Desde
hace un tiempo me veo obligado a viajar a Madrid una vez al año al menos, y,
por cuestiones horarias, recurro al AVE. Al principio, este medio era sinónimo
de confort, relajación, tranquilidad y, en consecuencia, respetuoso silencio.
Sin embargo, en los últimos años, este distintivo ha quedado archivado. Un
ejemplo fue mi postrero, el pasado otoño.
Accedí al vagón de un tren de la
tarde y, como tengo por costumbre, anulé el sonido del teléfono móvil. Es más,
sobre el dintel de la puerta, bien visible, un luminoso rogaba a los pasajeros
proceder de tal modo, añadiendo que para hablar por el móvil se utilizaran las
zonas de plataformas, con el objeto de no molestar al resto de viajeros. Todo
muy bonito y civilizado… No me había acomodado en el asiento, cuando aparecieron
tres cuarentonas escandalosas, tope modernas, oye, o sea, vistiendo como sus
hijas adolescentes, fashion al cuadrado, o al cubo, con vaqueros descoloridos,
blusas anchas, pañuelos multicolores al cuello y botas de media caña. Buscaban
sus asientos, entre estruendosas carcajadas, cargadas con bolsas de tiendas
exclusivas. Al lado, un hombre joven, alto y trajeado montaba, junto a su
ordenador portátil, toda una parafernalia de dispositivos, como dispuesto a
dirigir una guerra nuclear desde el tren, camino a Madrid. Delante, una mujer
de mediana edad usaba el móvil para hablar con Puri, notificarle su inminente
salida de Córdoba y, de paso, su reciente encuentro con Toñi, quien, al parecer,
era una furcia de mucho cuidado. En esto, dos mujeres gitanas, madre e hija,
llevando en brazos a un churumbel, ocupaban los asientos tras de mí.

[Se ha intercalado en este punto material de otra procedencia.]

(* ===== verification/Common.v ===== *)
(** * The string and memory routines of [sys/common.c]

    [memcpy], [memset], [strcmp], [strcpy], [strcat] and [strlen]; the port
    routines are primitive operations of [Kernel.v], and [panic] and
    [panic_assert], which print, are in [Monitor.v]. *)

From Stdlib Require Import ZArith Lia List String.
From stdpp Require Import base list gmap.
From S2P Require Import Prelude Machine Kernel.

(** ** Definitions *)

Definition memcpy (dest src len : Z) : K unit :=
  while (fun '(sp, dp, len) => ret (negb (len =? 0)))
        (fun '(sp, dp, len) =>
           c <- ld8 sp;
           st8 dp c >>
           ret (u32 (sp + 1), u32 (dp + 1), u32 (len - 1)))
        (src, dest, u32 len) >> ret tt.

Definition memset (dest val len : Z) : K unit :=
  while (fun '(temp, len) => ret (negb (len =? 0)))
        (fun '(temp, len) =>
           st8 temp val >>
           ret (u32 (temp + 1), u32 (len - 1)))
        (dest, u32 len) >> ret tt.

(** The loop leaves with [failed] set when it broke on a difference. *)
Definition strcmp (str1 str2 : charp) : K Z :=
  r <- loop (fun i =>
      a <- str1 i; b <- str2 i;
      if truth a && truth b
      then if negb (a =? b) then ret (inr (i, 1)) else ret (inl (s32 (i + 1)))
      else ret (inr (i, 0))) 0;
  let '(i, failed) := r in
  a <- str1 i; b <- str2 i;
  if (a =? 0) && truth b || truth a && (b =? 0) then ret 1 else ret failed.

(** The function has no [return]; no caller uses its value. *)
Definition strcpy (dest : Z) (src : charp) : K unit :=
  loop (fun i =>
    c <- src i;
    st8 (dest + i) c >>
    c' <- src (i + 1);
    if truth c' then ret (inl (i + 1)) else ret (inr tt)) 0.

(** [*dest = *dest++] modifies and reads [dest] without a sequence point, so
    the first loop is only defined when [dest] is the empty string.  The result
    is the advanced pointer. *)
Definition strcat (dest : Z) (src : charp) : K Z :=
  d <- ld8 dest;
  if truth d then undefined
  else
    loop (fun i =>
      c <- src i;
      st8 (dest + i) c >>
      c' <- src (i + 1);
      if truth c' then ret (inl (i + 1)) else ret (inr (u32 (dest + i + 1)))) 0.

Definition strlen (src : charp) : K Z :=
  r <- while (fun '(i, p) => c <- src p; ret (truth c))
             (fun '(i, p) => ret (s32 (i + 1), p + 1)) (0, 0);
  ret (fst r).

(** ** [memcpy] and [memset] *)

(** The bytes [memcpy] leaves: those of the source over the destination. *)
Lemma memcpy_spec dest src len s :
  region dest (dest + len) -> region src (src + len) ->
  (dest <= src \/ src + len <= dest) -> len < 4294967296 ->
  wp (memcpy dest src len) (fun _ s' => exists m', s' = set_mem m' s /\
    same_outside dest (dest + len) (mem s) m' /\
    bytes m' dest (Z.to_nat len) = bytes (mem s) src (Z.to_nat len)) s.
Proof.
  intros [Hd1 Hd2] [Hs1 Hs2] Hov Hlen. unfold memcpy. rewrite u32_id by lia.
  apply wp_bind. eapply wp_mono.
  - apply (wp_mem_while _ _
      (fun '(sp, dp, n) m => exists k, 0 <= k <= len /\ sp = u32 (src + k) /\
         dp = u32 (dest + k) /\ n = len - k /\
         forall b, 0 <= b < 4294967296 -> load8 m b =
           if (dest <=? b) && (b <? dest + k) then load8 (mem s) (src + (b - dest))
           else load8 (mem s) b)
      (fun '(_, _, n) => n)
      (fun '(_, _, n) m => forall b, 0 <= b < 4294967296 -> load8 m b =
           if (dest <=? b) && (b <? dest + len) then load8 (mem s) (src + (b - dest))
           else load8 (mem s) b)).
    + intros [[sp dp] n] m (k & ? & ? & ? & ? & ?). lia.
    + intros [[sp dp] n] m (k & Hk & -> & -> & -> & Hm). k_steps. split; [done|].
      destruct (len - k =? 0) eqn:E; bool_hyps; simpl.
      { replace len with k by lia. done. }
      k_steps. eexists. split; [done|]. split; [|rewrite u32_id by lia; lia].
      exists (k + 1). repeat split; try lia.
      { rewrite (u32_id (src + k)) by lia. f_equal. lia. }
      { rewrite (u32_id (dest + k)) by lia. f_equal. lia. }
      { rewrite u32_id; lia. }
      intros b Hb. simpl. rewrite load8_store8, !(u32_id (dest + k)), (u32_id b) by lia.
      assert (Hsrc : load8 m (u32 (src + k)) = load8 (mem s) (src + k)).
      { rewrite u32_id, Hm by lia.
        destruct ((dest <=? src + k) && (src + k <? dest + k)) eqn:E1; [|done].
        bool_hyps. lia. }
      case_decide.
      * subst b. rewrite Hsrc. replace (_ && _) with true by blia.
        rewrite u8_id by apply load8_range. f_equal. lia.
      * rewrite Hm by done. f_equal.
        replace (b <? dest + (k + 1)) with (b <? dest + k) by lia. done.
    + exists 0. repeat split; try lia.
      * by rewrite u32_id, Z.add_0_r by lia.
      * by rewrite u32_id, Z.add_0_r by lia.
      * intros b Hb. replace (_ && _) with false by blia. done.
    + lia.
  - intros [[? ?] ?] ? (m' & -> & Hm). k_steps. exists m'. split; [done|]. split.
    + intros b Hb Hn. rewrite Hm by done. replace (_ && _) with false by blia. done.
    + apply bytes_ext. intros i Hi. rewrite Hm by lia.
      replace (_ && _) with true by blia. f_equal. lia.
Qed.

Lemma memset_spec dest val len s :
  region dest (dest + len) -> len < 4294967296 ->
  wp (memset dest val len) (fun _ s' => exists m', s' = set_mem m' s /\
    same_outside dest (dest + len) (mem s) m' /\
    bytes m' dest (Z.to_nat len) = replicate (Z.to_nat len) (u8 val)) s.
Proof.
  intros [Hd1 Hd2] Hlen. unfold memset. rewrite u32_id by lia.
  apply wp_bind. eapply wp_mono.
  - apply (wp_mem_while _ _
      (fun '(p, n) m => exists k, 0 <= k <= len /\ p = u32 (dest + k) /\ n = len - k /\
         forall b, 0 <= b < 4294967296 -> load8 m b =
           if (dest <=? b) && (b <? dest + k) then u8 val else load8 (mem s) b)
      (fun '(_, n) => n)
      (fun '(_, n) m => forall b, 0 <= b < 4294967296 -> load8 m b =
           if (dest <=? b) && (b <? dest + len) then u8 val else load8 (mem s) b)).
    + intros [p n] m (k & ? & ? & ? & ?). lia.
    + intros [p n] m (k & Hk & -> & -> & Hm). k_steps. split; [done|].
      destruct (len - k =? 0) eqn:E; bool_hyps; simpl.
      { replace len with k by lia. done. }
      k_steps. eexists. split; [done|]. split; [|rewrite u32_id by lia; lia].
      exists (k + 1). rewrite (u32_id (dest + k)), (u32_id (len - k - 1)) by lia.
      repeat split; try lia. { f_equal. lia. }
      intros b Hb. simpl. rewrite load8_store8, !u32_id by lia.
      case_decide.
      * subst b. by replace (_ && _) with true by blia.
      * rewrite Hm by done. by replace (b <? dest + (k + 1)) with (b <? dest + k) by lia.
    + exists 0. repeat split; try lia.
      * by rewrite Z.add_0_r, u32_id by lia.
      * intros b Hb. by replace (_ && _) with false by blia.
    + lia.
  - intros [? ?] ? (m' & -> & Hm). k_steps. exists m'. split; [done|]. split.
    + intros b Hb Hn. rewrite Hm by done. by replace (_ && _) with false by blia.
    + apply bytes_replicate. intros i Hi. rewrite Hm by lia.
      by replace (_ && _) with true by blia.
Qed.

(** ** Strings

    [cstring c l s]: in state [s] the pointer [c] reads the bytes [l] followed
    by the terminator, and reading changes nothing. *)

Record cstring (c : charp) (l : list Z) (s : kstate) : Prop := CString {
  cstr_bytes : Forall (fun b => 0 < b < 256) l;
  cstr_len : Z.of_nat (length l) < 2147483647;
  cstr_read : forall (i : nat) b, (l ++ [0]) !! i = Some b -> c (Z.of_nat i) s = Ok (s8 b) s
}.

Lemma lit_cstring l s :
  Forall (fun b => 0 < b < 256) l -> Z.of_nat (length l) < 2147483647 -> cstring (lit l) l s.
Proof.
  intros ??. constructor; [done|done|]. intros i b Hb. unfold lit, arr.
  rewrite Nat2Z.id, Hb. by replace (Z.of_nat i <? 0) with false by blia.
Qed.

Lemma ptr_cstring p l s :
  Forall (fun b => 0 < b < 256) l -> Z.of_nat (length l) < 2147483647 ->
  bytes (mem s) p (S (length l)) = l ++ [0] -> cstring (ptr p) l s.
Proof.
  intros ?? Hm. constructor; [done|done|]. intros i b Hb.
  pose proof (lookup_lt_Some _ _ _ Hb) as Hi. rewrite length_app in Hi. simpl in Hi.
  rewrite <- Hm, lookup_bytes in Hb by lia. injection Hb as <-. done.
Qed.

El vagón
iba prácticamente completo, pero, salvo posterior excepción, los demás eran meros
secundarios.
Así, una azafata anunciaba por megafonía
el inicio de la marcha, nos deseaba un feliz viaje y recordaba el asunto del silencio
y del móvil. La película que se empezó a proyectar era “Génova”, un dramón
pendenciero —con todos mis respetos a Colin Firth—; además, la pantalla de
cinco pulgadas me quedaba a veinte metros, por lo cual, sin libro a mano, la
idea era descansar… Bella intención… El fulano informatizado comenzó a
telefonear a clientes, confirmando reuniones y descubriéndonos lo provechoso de
su viaje, con una apretada agenda de dos días. Suertudo él, me dije, por tener
un trabajo; pero a ver qué coño nos importaba —a mí y al resto— su concilio a
las siete con Perico el de los palotes y a las nueve con san Bernardina de
Mantua. Desde luego, a quien importaba un carajo era a la amiga de Puri, la
cual seguía empecinada en pregonar las cantoneras aventuras de Toñi,
convenciendo al personal de que su último compañero de sábanas fue un estafador
y un chuloputas. Por mi parte, alcé la vista hacia el luminoso para comprobar
—estas cosas pasan— si se le había agotado la pila. Allí continuaba, no
obstante, con el rollo de las plataformas y las molestias, cuando la “Marcha
Radetzky” sonó a todo volumen y un vejestorio barbudo descolgó para responder a
la llamada. En el entretanto, las Barbies cuarentonas sostenían un elevado
debate sobre los complementos en las tendencias otoñales, y la pareja gitana
mostraba, en desmedido tono, su preocupación por la precaria salud del
patriarca mientras hacían caso omiso a los berrinches del mocoso que marcaron
el trayecto.
Para mi consuelo, cada vez que
atravesábamos un túnel, al imbécil de las nuevas tecnologías y a su vecina, la
imbécila, se les anulaba la cobertura durante la conversación. Aunque, por
contra, el enano halló distracción metiendo la mano por entre el claro de los
asientos, manoseando y tirando de mi cazadora. De esta forma, ciscándome en sus
muertos, me giré, mirándolo de un modo que debió de asustarlo, pues se
estremeció, se retrepó en su abuela —ellas se mantenían a lo suyo, sin
percatarse— y, pese a retomar el berreo, no volvió a asomar un dedo.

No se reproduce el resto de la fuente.